Methylation of DNA in stomach and small intestine of rats after oral administration of methylamine and nitrite.

Young adult male Sprague-Dawley rats were given 30 mumol/kg body weight [14C]methylamine hydrochloride and 700 mumol/kg body weight sodium nitrite by oral gavage. DNA isolated from the stomach and from the first 15 cm of the small intestine was methylated, containing 7-methylguanine (7mG) at a level of one 7mG molecule per 5 X 10(6) and 1 X 10(7) nucleotides, respectively. No 7mG was found in the liver at a limit of detection of one 7mG molecule per 2 X 10(8) nucleotides.
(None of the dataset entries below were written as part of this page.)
(** Clearing a live slot starts such a move. *)
Lemma clear_moving t g id r h f :
  rl_rep t g → in_table h → rl_entry t h = (id, r) → id ≠ 0 → in_table f → id_at t f = 0 →
  ∃ L, 0 < L < Cap ∧ moving h (<[h := (0, 0)]> t) (delete id g) 1 L.
Proof using Hbits.
  intros H Hh Eh Hid Hf Hfree. pose proof (off_range h f) as Hof.
  assert (Hidh : id_at t h = id) by (unfold id_at; by rewrite Eh).
  assert (Hf0 : off h f ≠ 0).
  { intros E. assert (f = h); [|congruence]. rewrite <- (pos_off h f Hf), E. by apply pos_0. }
  destruct (least_below (λ i, id_at t (pos h i) = 0) 1 (off h f)) as (L & HL & Hz & Hmin);
    [lia|by rewrite pos_off|].
  assert (Hne : ∀ j, 0 < j < Cap → pos h j ≠ h).
  { intros j Hj E. apply (f_equal (off h)) in E. rewrite off_pos in E by lia. unfold off in E.
    rewrite Z.sub_diag, Z.mod_0_l in E; lia. }
  assert (Hids : ∀ s, id_at (<[h := (0, 0)]> t) s = if decide (h = s) then 0 else id_at t s)
    by (intros s; apply id_at_insert).
  exists L. split; [lia|]. split.
  - intros s s' Hs Hs' Hn E. rewrite !Hids in *. repeat case_decide; try done. by apply (rr_unique _ _ H).
  - intros id' r' Hid'. rewrite lookup_delete_Some, (rr_map _ _ H id' r' Hid'). split.
    + intros (Hne' & s & Hs & E). exists s. split; [done|]. rewrite entry_insert, decide_False; [done|]. congruence.
    + intros (s & Hs & E). rewrite entry_insert in E. case_decide as Ec; [congruence|]. split; [|by exists s].
      intros <-. apply Ec. apply (rr_unique _ _ H); [done|done|by rewrite Hidh|]. rewrite Hidh. unfold id_at. by rewrite E.
  - by rewrite lookup_delete_ne, (rr_zero _ _ H) by done.
  - intros j Hj. rewrite Hids, decide_False; [apply Hmin; lia|]. intros E. by apply (Hne j); [lia|].
  - by rewrite Hids, Hz; case_decide.
  - intros s e Hs. rewrite !Hids. destruct (decide (h = s)) as [|Hsh]; [done|]. intros Hns He.
    destruct (decide (h = slot_of (id_at t s) e)) as [Ep|]; [|intros Hz'; by apply (rr_path _ _ H s Hs Hns e He) in Hz'].
    intros _. rewrite <- Ep. assert (Eh0 : off h h = 0) by (unfold off; by rewrite Z.sub_diag). split; [|lia].
    pose proof (off_range h s). assert (Hs0 : off h s ≠ 0).
    { intros E. apply Hsh. rewrite <- (pos_off h s Hs), E. symmetry. by apply pos_0. }
    destruct (decide (off h s < L)) as [|Hge]; [lia|]. exfalso.
    destruct (decide (off h s = L)) as [E|HneL]; [apply Hns; by rewrite <- (pos_off h s Hs), E|].
    destruct (path_crosses h (id_at t s) s e L Hs He) as (e' & He' & E'); [lia|rewrite <- Ep, Eh0; lia|].
    apply (rr_path _ _ H s Hs Hns e'); [lia|]. by rewrite E'.
Qed.
End proofs.

(** ** The ledger as a map from order id to remaining quantity *)

Inductive rl_op :=
  | Register (id q : Z) | Replace (id q : Z) | Cancel (id : Z) | Fill (id q : Z) (terminal : bool).

Definition rl_do (bits : Z) (l : ReconciliationLedger) (op : rl_op) : option (ReconciliationLedger * bool) :=
  match op with
  | Register id q => Some (register_order bits l id q)
  | Replace id q => Some (rl_replace bits l id q)
  | Cancel id => rl_cancel bits l id
  | Fill id q last => Some (rl_apply bits l (mkReport id q last))
  end.

(** What the operations mean: a null id or a quantity that is not positive is refused. *)
Definition refused (id q : Z) : bool := (id =? 0) || (q <=? 0).

Definition spec_do (g : gmap Z Z) (op : rl_op) : gmap Z Z * bool :=
  match op with
  | Register id q => if refused id q then (g, false) else
      match g !! id with None => (<[id := q]> g, true) | Some _ => (g, false) end
  | Replace id q => if refused id q then (g, false) else
      match g !! id with None => (g, false) | Some _ => (<[id := q]> g, true) end
  | Cancel id => match g !! id with None => (g, false) | Some _ => (delete id g, true) end
  | Fill id q last => if refused id q then (g, false) else
      match g !! id with
      | None => (g, false)
      | Some r => if r <? q then (g, false) else if last || (r =? q) then (delete id g, true) else (<[id := r - q]> g, true)
      end
  end.

Lemma accepted id q : id ≠ 0 → 0 < q → refused id q = false.
Proof. intros Hid Hq. unfold refused. by rewrite (proj2 (Z.eqb_neq id 0)), (proj2 (Z.leb_gt q 0)). Qed.

(** The slot behind every slot of the order is free. *)
Definition alone (bits : Z) (l : ReconciliationLedger) (id : Z) : Prop :=
  ∀ s, in_table bits s → id_at (rl_entries l) s = id → id_at (rl_entries l) (rl_next bits s) = 0.

(** The calls the table serves: a free slot, no cancel of the null id, and a fill that
    ends an order only where nothing is probed past it. *)
Definition op_ok (bits : Z) (l : ReconciliationLedger) (g : gmap Z Z) (op : rl_op) : Prop :=
  Z.of_nat (size g) < rl_Capacity bits ∧
  match op with
  | Register _ _ | Replace _ _ => True
  | Cancel id => id ≠ 0
  | Fill id q last => last = true ∨ g !! id = Some q → alone bits l id
  end.

Record ledger_ok (bits : Z) (l : ReconciliationLedger) (g : gmap Z Z) : Prop := mk_ledger_ok {
  lo_rep : rl_rep bits (rl_entries l) g;
  lo_open : rl_open l = Z.of_nat (size g)
}.

Section refinement.
Context (bits : Z) (Hbits : 0 < bits ≤ 31).
Notation Cap := (rl_Capacity bits).

Lemma init_ok : ledger_ok bits ReconciliationLedger_init ∅.
Proof using Type.
  assert (H0 : ∀ s, id_at ∅ s = 0) by (intros s; reflexivity).
  split; [|done]. split.
  - intros s s' _ _ Hn. by rewrite H0 in Hn.
  - intros s _ Hn. by rewrite H0 in Hn.
  - intros id r Hid. rewrite lookup_empty. split; [done|]. intros (s & _ & E).
    injection E as E1 _. by symmetry in E1.
  - done.
Qed.

(** Changing the quantity of a live entry. *)
Lemma rl_update_rep t g id r r' s :
  rl_rep bits t g → in_table bits s → rl_entry t s = (id, r) → id ≠ 0 →
  rl_rep bits (<[s := (id, r')]> t) (<[id := r']> g).
Proof using Hbits.
  intros H Hs E Hid. assert (Hids : ∀ s', id_at (<[s := (id, r')]> t) s' = id_at t s').
  { intros s'. rewrite id_at_insert. case_decide; [subst|done]. unfold id_at. by rewrite E. }
  split.
  - intros a b Ha Hb. rewrite !Hids. by apply (rr_unique _ _ _ H).
  - intros a Ha. unfold reachable_at. rewrite Hids. intros Hn e He. rewrite Hids. by apply (rr_path _ _ _ H a).
  - intros id' x Hid'. destruct (decide (id' = id)) as [->|Hne].
    + rewrite lookup_insert_eq. split.
      * intros [= <-]. exists s. split; [done|]. rewrite entry_insert. by rewrite decide_True.
      * intros (a & Ha & Ea). rewrite entry_insert in Ea. case_decide as Es; [congruence|]. exfalso. apply Es.
        apply (rr_unique _ _ _ H); [done|done|..]; unfold id_at; rewrite ?E, ?Ea; done.
    + rewrite lookup_insert_ne, (rr_map _ _ _ H id' x Hid') by done. split; intros (a & Ha & Ea).
      * exists a. split; [done|]. rewrite entry_insert, decide_False; [done|]. congruence.
      * exists a. split; [done|]. rewrite entry_insert in Ea. case_decide; [|done].
        injection Ea as E1 _. by symmetry in E1.
  - by rewrite lookup_insert_ne, (rr_zero _ _ _ H) by done.
Qed.

Lemma refused_false id q : refused id q = false → id ≠ 0 ∧ 0 < q.
Proof using Type. unfold refused. rewrite orb_false_iff, Z.eqb_neq, Z.leb_gt. done. Qed.

Lemma register_ok l g id q :
  ledger_ok bits l g → op_ok bits l g (Register id q) →
  ∃ l', rl_do bits l (Register id q) = Some (l', snd (spec_do g (Register id q))) ∧
    ledger_ok bits l' (fst (spec_do g (Register id q))).
Proof using Hbits.
  intros [H Ho] (Hsz & _). pose proof (cap_bounds bits Hbits). cbn [rl_do spec_do]. unfold register_order. fold (refused id q).
  destruct (refused id q) eqn:Er; [by exists l|]. apply refused_false in Er as [Hid Hq]. destruct (g !! id) as [r|] eqn:Eg.
  - assert (Hid' := Eg). apply (rr_map _ _ _ H id r Hid) in Hid' as (s & Hs & Es).
    assert (Ei : id_at (rl_entries l) s = id) by (unfold id_at; by rewrite Es).
    rewrite (find_or_empty_spec bits Hbits _ id (dist bits id s)); [|by apply dist_range| |].
    + rewrite (slot_of_dist bits Hbits) by done. rewrite Ei, (proj2 (Z.eqb_neq id 0)) by done. by exists l.
    + left. by rewrite (slot_of_dist bits Hbits).
    + intros e He. rewrite <- Ei. apply (before_entry bits Hbits _ g); rewrite ?Ei; done.
  - destruct (free_exists bits Hbits _ _ H Hsz) as (f & Hf & Hz).
    destruct (least_below (λ e, id_at (rl_entries l) (slot_of bits id e) = 0) 0 (dist bits id f))
      as (d & Hd & Hdz & Hmin); [apply (dist_range bits Hbits)|by rewrite (slot_of_dist bits Hbits)|].
    pose proof (dist_range bits Hbits id f). rewrite (find_or_empty_spec bits Hbits _ id d); [|lia|by right|].
    + rewrite Hdz. cbn [Z.eqb negb]. eexists. split; [reflexivity|]. split; cbn [fst rl_entries rl_open].
      * apply (insert_free_rep bits Hbits); done || lia.
      * rewrite map_size_insert_None, Ho by done. unfold u32. rewrite Z.mod_small; lia.
    + intros e He. split; [|apply Hmin; lia]. intros E.
      assert (g !! id = Some (snd (rl_entry (rl_entries l) (slot_of bits id e)))); [|congruence].
      apply (rr_map _ _ _ H); [done|]. eexists. split; [apply (slot_in bits Hbits id e)|].
      unfold id_at in E. destruct (rl_entry _ _); simpl in *; by subst.
Qed.

Lemma cancel_ok l g id :
  ledger_ok bits l g → op_ok bits l g (Cancel id) →
  ∃ l', rl_do bits l (Cancel id) = Some (l', snd (spec_do g (Cancel id))) ∧
    ledger_ok bits l' (fst (spec_do g (Cancel id))).
Proof using Hbits.
  intros [H Ho] (Hsz & Hid). pose proof (cap_bounds bits Hbits). cbn [rl_do spec_do]. unfold rl_cancel.
  destruct (g !! id) as [r|] eqn:Eg; [|rewrite (find_absent bits Hbits _ g) by done; by exists l].
  destruct (find_present bits Hbits _ g id r H Eg) as (s & -> & Hs & Es).
  destruct (free_exists bits Hbits _ _ H Hsz) as (f & Hf & Hz).
  destruct (clear_moving bits Hbits _ g id r s f H Hs Es Hid Hf Hz) as (L & HL & Hm).
  unfold reinsert_cluster. replace (rl_next bits s) with (rl_next bits (pos bits s 0)) by (by rewrite (pos_0 bits)).
  rewrite (next_pos bits Hbits s). change (0 + 1) with 1.
  destruct (reinsert_moving bits Hbits s (Z.to_nat Cap) _ _ 1 L Hm) as (t' & -> & Ht'); [lia..|].
  cbn [mbind option_bind]. eexists. split; [reflexivity|]. split; cbn [fst rl_entries rl_open]; [done|].
  rewrite map_size_delete, Eg, Ho.
  assert (0 < size g)%nat by (destruct (decide (size g = 0%nat)) as [E0|]; [apply map_size_empty_inv in E0; by subst|lia]).
  unfold u32. rewrite Z.mod_small; lia.
Qed.

Lemma size_insert_present (g : gmap Z Z) id r r' : g !! id = Some r → size (<[id := r']> g) = size g.
Proof using Type. intros E. apply map_size_insert_Some. by eexists. Qed.

Lemma replace_ok l g id q :
  ledger_ok bits l g → op_ok bits l g (Replace id q) →
  ∃ l', rl_do bits l (Replace id q) = Some (l', snd (spec_do g (Replace id q))) ∧ ledger_ok bits l' (fst (spec_do g (Replace id q))).
Proof using Hbits.
  intros [H Ho] _. cbn [rl_do spec_do]. unfold rl_replace. fold (refused id q). destruct (refused id q) eqn:Er; [by exists l|]. apply refused_false in Er as [Hid Hq].
  destruct (g !! id) as [r|] eqn:Eg; [|rewrite (find_absent bits Hbits _ g) by done; by exists l].
  destruct (find_present bits Hbits _ g id r H Eg) as (s & -> & Hs & Es).
  assert (id_at (rl_entries l) s = id) as -> by (unfold id_at; by rewrite Es).
  eexists. split; [reflexivity|]. split; cbn [fst rl_entries rl_open]; [by eapply rl_update_rep|].
  by rewrite (size_insert_present g id r) by done.
Qed.

(** Where nothing is probed past an order, ending it is cancelling it. *)
Lemma end_alone l g id r s :
  ledger_ok bits l g → Z.of_nat (size g) < Cap → id ≠ 0 → g !! id = Some r → alone bits l id →
  in_table bits s → rl_entry (rl_entries l) s = (id, r) → rl_find bits (rl_entries l) id = Some s →
  ledger_ok bits (mkLedger (<[s := (0, 0)]> (rl_entries l)) (u32 (rl_open l - 1)) (rl_mismatches l)) (delete id g).
Proof using Hbits.
  intros Hl Hsz Hid Eg Ha Hs Es Ef. destruct (cancel_ok l g id Hl) as (l' & E & Hl'); [by split|]. cbn [rl_do spec_do] in *. rewrite Eg in *. unfold rl_cancel in E.
  rewrite Ef in E. assert (Hi : id_at (rl_entries l) s = id) by (unfold id_at; by rewrite Es). pose proof (cap_bounds bits Hbits).
  unfold reinsert_cluster in E. destruct (Z.to_nat Cap) as [|k] eqn:Ek; [lia|]. cbn [reinsert_from] in E. rewrite id_at_insert, (Ha s Hs Hi) in E.
  destruct (decide _); cbn [fst Z.eqb mbind option_bind] in E; injection E as E; by rewrite E.
Qed.

Lemma fill_ok l g id q last :
  ledger_ok bits l g → op_ok bits l g (Fill id q last) →
  ∃ l', rl_do bits l (Fill id q last) = Some (l', snd (spec_do g (Fill id q last))) ∧ ledger_ok bits l' (fst (spec_do g (Fill id q last))).
Proof using Hbits.
  intros Hl [Hsz Ha]. pose proof Hl as [H Ho]. cbn [rl_do spec_do]. unfold rl_apply. cbn [rep_order_id filled_quantity terminal]. fold (refused id q).
  destruct (refused id q) eqn:Er; [by exists l|]. apply refused_false in Er as [Hid Hq].
  destruct (g !! id) as [r|] eqn:Eg; [|rewrite (find_absent bits Hbits _ g) by done; by eexists].
  destruct (find_present bits Hbits _ g id r H Eg) as (s & Ef & Hs & Es). rewrite Ef, Es.
  destruct (Z.ltb_spec r q); [by eexists|]. replace (r - q =? 0) with (r =? q) by (apply eq_true_iff_eq; rewrite !Z.eqb_eq; lia).
  destruct (last || (r =? q)) eqn:Eend; eexists; (split; [reflexivity|]); cbn [fst].
  - apply (end_alone l g id r s); try done. apply Ha. apply orb_true_iff in Eend as [->| ->%Z.eqb_eq]; [by left|by right].
  - split; cbn [rl_entries rl_open]; [by eapply rl_update_rep|]. by rewrite (size_insert_present g id r) by done.
Qed.

Lemma contains_ok l g id : ledger_ok bits l g → rl_contains bits l id = bool_decide (is_Some (g !! id)).
Proof using Hbits.
  intros [H _]. unfold rl_contains. destruct (Z.eqb_spec id 0) as [->|Hid]; [by rewrite (rr_zero _ _ _ H)|].
  cbn [negb andb]. destruct (g !! id) as [r|] eqn:Eg.
  - destruct (find_present bits Hbits _ g id r H Eg) as (s & -> & _). done.
  - by rewrite (find_absent bits Hbits _ g).
Qed.
End refinement.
In a second experiment, the excised stomachs were incubated with deoxyribonuclease before the isolation of the DNA in order to degrade DNA in the lumen and in the uppermost lining cells. This treatment resulted in a 30% decrease in the yield of DNA and a 90% reduction in the level of 7mG formation. The results show that nitrosation of a primary alkylamine yields a precursor of an alkylating agent which has a long enough lifetime to diffuse towards and react with intracellular DNA. A correlation of DNA methylation in the stomach with the corresponding tumor formation by the methylating carcinogen N-methyl-N'-nitro-N-nitroso-guanidine was used to estimate the role of DNA damage resulting from endogenous nitrosation of dietary methylamine in man. It was concluded that the risk resulting from this single amine must be negligible but that a similar evaluation of other primary amines is required before the over-all role of primary amine nitrosation in the etiology of human gastric cancer can be assessed.